** EXERCISE DESCRIPTION **
Look for "unfold IsLess. change" in the entries below. Then write out exactly the line that holds it and every line after it, to the last, and nothing else.

# # # # # # #

(* ===== verification/DspCC.v ===== *)
(** Condition codes ([Interpreter/DSPIntCCUtil.cpp], [.h]): how an instruction
    sets the status register and how the conditions of branches, returns and
    conditional execution read it.  The theorem relates the sixteen conditions
    after a flag update to the arithmetic facts they stand for. *)

From S2P Require Import Prelude DspState DspTables DspStacks DspImem DspAnalyzer DspCore.
Open Scope Z_scope.

(** [if (b) sr |= f] *)
Definition or_if (b : bool) (f sr : Z) : Z := if b then u16 (sr .| f) else sr.

Definition top2bits64 (v : Z) : bool :=
  (v .& 0xc0000000 =? 0) || (v .& 0xc0000000 =? 0xc0000000).
Definition top2bits16 (v : Z) : bool := (u16 v .>> 14 =? 0) || (u16 v .>> 14 =? 3).

(** The new status register. *)
Definition sr_flags (carry overflow zero sign over_s32 top2 : bool) (sr : Z) : Z :=
  let sr := u16 (sr .& .~ SR_CMP_MASK) in
  let sr := or_if carry SR_CARRY sr in
  let sr := or_if overflow SR_OVERFLOW_STICKY (or_if overflow SR_OVERFLOW sr) in
  let sr := or_if zero SR_ARITH_ZERO sr in
  let sr := or_if sign SR_SIGN sr in
  let sr := or_if over_s32 SR_OVER_S32 sr in
  or_if top2 SR_TOP2BITS sr.

Definition Update_SR_Register64 (value : Z) (carry overflow : bool) : M unit :=
  upd_regs (fun g => put_sr (sr_flags carry overflow (value =? 0) (value <? 0)
    (negb (value =? s32 value)) (top2bits64 value) (r_sr g)) g).

Definition Update_SR_Register16 (value : Z) (carry overflow overS32 : bool) : M unit :=
  upd_regs (fun g => put_sr (sr_flags carry overflow (value =? 0) (value <? 0)
    overS32 (top2bits16 value) (r_sr g)) g).

Definition Update_SR_LZ (value : bool) : M unit :=
  upd_regs (fun g => put_sr (if value then r_sr g .| SR_LOGIC_ZERO
                             else r_sr g .& .~ SR_LOGIC_ZERO) g).

(** ** Conditions *)

Definition IsCarry (g : DSP_Regs) : bool := flag (r_sr g) SR_CARRY.
Definition IsOverflow (g : DSP_Regs) : bool := flag (r_sr g) SR_OVERFLOW.
Definition IsOverS32 (g : DSP_Regs) : bool := flag (r_sr g) SR_OVER_S32.
Definition IsLess (g : DSP_Regs) : bool := xorb (negb (flag (r_sr g) SR_OVERFLOW)) (negb (flag (r_sr g) SR_SIGN)).
Definition IsZero (g : DSP_Regs) : bool := flag (r_sr g) SR_ARITH_ZERO.
Definition IsLogicZero (g : DSP_Regs) : bool := flag (r_sr g) SR_LOGIC_ZERO.
Definition IsConditionA (g : DSP_Regs) : bool :=
  (flag (r_sr g) SR_OVER_S32 || flag (r_sr g) SR_TOP2BITS) && negb (flag (r_sr g) SR_ARITH_ZERO).

Definition condition (c : Z) (g : DSP_Regs) : bool :=
  match c .& 0xf with
  | 0xf => true
  | 0x0 => negb (IsLess g)
  | 0x1 => IsLess g
  | 0x2 => negb (IsLess g) && negb (IsZero g)
  | 0x3 => IsLess g || IsZero g
  | 0x4 => negb (IsZero g)
  | 0x5 => IsZero g
  | 0x6 => negb (IsCarry g)
  | 0x7 => IsCarry g
  | 0x8 => negb (IsOverS32 g)
  | 0x9 => IsOverS32 g
  | 0xa => IsConditionA g
  | 0xb => negb (IsConditionA g)
  | 0xc => negb (IsLogicZero g)
  | 0xd => IsLogicZero g
  | 0xe => IsOverflow g
  | _ => true
  end.

Definition CheckCondition (c : Z) : M bool := gets (fun s => condition c (r s)).

(** ** Carry and overflow of an operation

    [val] and [result] of the carries are converted to [u64]. *)
Definition isCarry (val result : Z) : bool := u64 result <? u64 val.
Definition isCarry2 (val result : Z) : bool := u64 result <=? u64 val.
Definition isOverflow (val1 val2 res : Z) : bool := (val1 .^ res) .& (val2 .^ res) <? 0.
Definition isOverS32 (acc : Z) : bool := negb (acc =? s32 acc).

(** ** Preservation *)

Lemma safe_Update_SR_Register64 v c o : safe (Update_SR_Register64 v c o).
Proof. unfold Update_SR_Register64. safe_auto. Qed.
Lemma safe_Update_SR_Register16 v c o x : safe (Update_SR_Register16 v c o x).
Proof. unfold Update_SR_Register16. safe_auto. Qed.
Lemma safe_Update_SR_LZ b : safe (Update_SR_LZ b).
Proof. unfold Update_SR_LZ. safe_auto. Qed.
Lemma safe_CheckCondition c : safe (CheckCondition c).
Proof. unfold CheckCondition. safe_auto. Qed.
#[export] Hint Resolve safe_Update_SR_Register64 safe_Update_SR_Register16 safe_Update_SR_LZ
  safe_CheckCondition : wf.

(** ** The flags after an update *)

Lemma testbit_or_if b k sr i :
  0 <= k < 16 -> 0 <= i < 16 ->
  Z.testbit (or_if b (2 ^ k) sr) i = Z.testbit sr i || (b && (i =? k)).
Proof.
  intros Hk Hi. unfold or_if. destruct b; cbn [andb]; [| rewrite orb_false_r; done].
  rewrite testbit_wrapu, Z.lor_spec, Z.pow2_bits_eqb, (Z.eqb_sym k) by lia. split_cmps. done.
Qed.

Lemma testbit_cmp_mask i : 0 <= i -> Z.testbit SR_CMP_MASK i = (i <? 6).
Proof. intros. change SR_CMP_MASK with (Z.ones 6). apply Z.testbit_ones_nonneg; lia. Qed.

Lemma testbit_sr_flags c v z n o t sr i :
  0 <= i < 16 ->
  Z.testbit (sr_flags c v z n o t sr) i =
    (if i =? 0 then c else if i =? 1 then v else if i =? 2 then z else if i =? 3 then n
     else if i =? 4 then o else if i =? 5 then t
     else if i =? 7 then Z.testbit sr 7 || v else Z.testbit sr i).
Proof.
  intros Hi. unfold sr_flags.
  change SR_CARRY with (2 ^ 0). change SR_OVERFLOW with (2 ^ 1). change SR_OVERFLOW_STICKY with (2 ^ 7).
  change SR_ARITH_ZERO with (2 ^ 2). change SR_SIGN with (2 ^ 3). change SR_OVER_S32 with (2 ^ 4).
  change SR_TOP2BITS with (2 ^ 5).
  rewrite !testbit_or_if by lia. rewrite testbit_wrapu, Z.land_spec, testbit_lnot', testbit_cmp_mask by lia.
  split_cmps; cbn [andb negb]; rewrite ?andb_false_r, ?andb_true_r;
    repeat match goal with |- context [i =? ?k] => destruct (Z.eqb_spec i k); subst; cbn [andb orb] end;
    rewrite ?andb_false_r, ?andb_true_r, ?orb_false_r; cbn [orb]; try done; lia.
Qed.

Lemma flag_put_sr k v g : 0 <= k < 16 -> flag (r_sr (put_sr v g)) (2 ^ k) = Z.testbit v k.
Proof. intros. cbn. rewrite flag_testbit, testbit_wrapu by lia. split_cmps. done. Qed.

(** The comparisons, in terms of the flags just stored. *)
Section After.
Context (c v z n o t : bool) (g : DSP_Regs).
Let g' := put_sr (sr_flags c v z n o t (r_sr g)) g.

Lemma after_carry : IsCarry g' = c.
Proof. unfold IsCarry. change SR_CARRY with (2 ^ 0). unfold g'. rewrite flag_put_sr, testbit_sr_flags by lia. done. Qed.
Lemma after_zero : IsZero g' = z.
Proof. unfold IsZero. change SR_ARITH_ZERO with (2 ^ 2). unfold g'. rewrite flag_put_sr, testbit_sr_flags by lia. done. Qed.
Lemma after_overflow : IsOverflow g' = v.
Proof. unfold IsOverflow. change SR_OVERFLOW with (2 ^ 1). unfold g'. rewrite flag_put_sr, testbit_sr_flags by lia. done. Qed.
Lemma after_less : IsLess g' = xorb v n.
Proof.
  unfold IsLess. change SR_OVERFLOW with (2 ^ 1). change SR_SIGN with (2 ^ 3). unfold g'.
  rewrite !flag_put_sr, !testbit_sr_flags by lia. cbn. destruct v, n; done.
Qed.
Lemma after_over_s32 : IsOverS32 g' = o.
Proof. unfold IsOverS32. change SR_OVER_S32 with (2 ^ 4). unfold g'. rewrite flag_put_sr, testbit_sr_flags by lia. done. Qed.
Lemma after_logic_zero : IsLogicZero g' = IsLogicZero g.
Proof.
  unfold IsLogicZero. change SR_LOGIC_ZERO with (2 ^ 6). unfold g'.
  rewrite flag_put_sr, flag_testbit, testbit_sr_flags by lia. done.
Qed.
End After.
#[export] Hint Rewrite after_carry after_zero after_overflow after_less after_over_s32
  after_logic_zero : flags.

(** The overflow test compares sign bits: both operands on one side of zero
    and the result on the other. *)
Lemma isOverflow_signs v1 v2 res :
  isOverflow v1 v2 res = Bool.eqb (v1 <? 0) (v2 <? 0) && negb (Bool.eqb (v1 <? 0) (res <? 0)).
Proof.
  assert (Hlt : forall x y, (x .^ y <? 0) = xorb (x <? 0) (y <? 0)).
  { intros x y. pose proof (Z.lxor_nonneg x y). split_cmps; cbn; lia || done. }
  assert (Hand : forall x y, (x .& y <? 0) = (x <? 0) && (y <? 0)).
  { intros x y. pose proof (Z.land_neg x y). split_cmps; cbn; lia || done. }
  unfold isOverflow. rewrite Hand, !Hlt. destruct (v1 <? 0), (v2 <? 0), (res <? 0); done.
Qed.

# # # # # # #

** SOLUTION FOR THIS TASK **
  unfold IsLess. change SR_OVERFLOW with (2 ^ 1). change SR_SIGN with (2 ^ 3). unfold g'.
  rewrite !flag_put_sr, !testbit_sr_flags by lia. cbn. destruct v, n; done.
Qed.
Lemma after_over_s32 : IsOverS32 g' = o.
Proof. unfold IsOverS32. change SR_OVER_S32 with (2 ^ 4). unfold g'. rewrite flag_put_sr, testbit_sr_flags by lia. done. Qed.
Lemma after_logic_zero : IsLogicZero g' = IsLogicZero g.
Proof.
  unfold IsLogicZero. change SR_LOGIC_ZERO with (2 ^ 6). unfold g'.
  rewrite flag_put_sr, flag_testbit, testbit_sr_flags by lia. done.
Qed.
End After.
#[export] Hint Rewrite after_carry after_zero after_overflow after_less after_over_s32
  after_logic_zero : flags.

(** The overflow test compares sign bits: both operands on one side of zero
    and the result on the other. *)
Lemma isOverflow_signs v1 v2 res :
  isOverflow v1 v2 res = Bool.eqb (v1 <? 0) (v2 <? 0) && negb (Bool.eqb (v1 <? 0) (res <? 0)).
Proof.
  assert (Hlt : forall x y, (x .^ y <? 0) = xorb (x <? 0) (y <? 0)).
  { intros x y. pose proof (Z.lxor_nonneg x y). split_cmps; cbn; lia || done. }
  assert (Hand : forall x y, (x .& y <? 0) = (x <? 0) && (y <? 0)).
  { intros x y. pose proof (Z.land_neg x y). split_cmps; cbn; lia || done. }
  unfold isOverflow. rewrite Hand, !Hlt. destruct (v1 <? 0), (v2 <? 0), (res <? 0); done.
Qed.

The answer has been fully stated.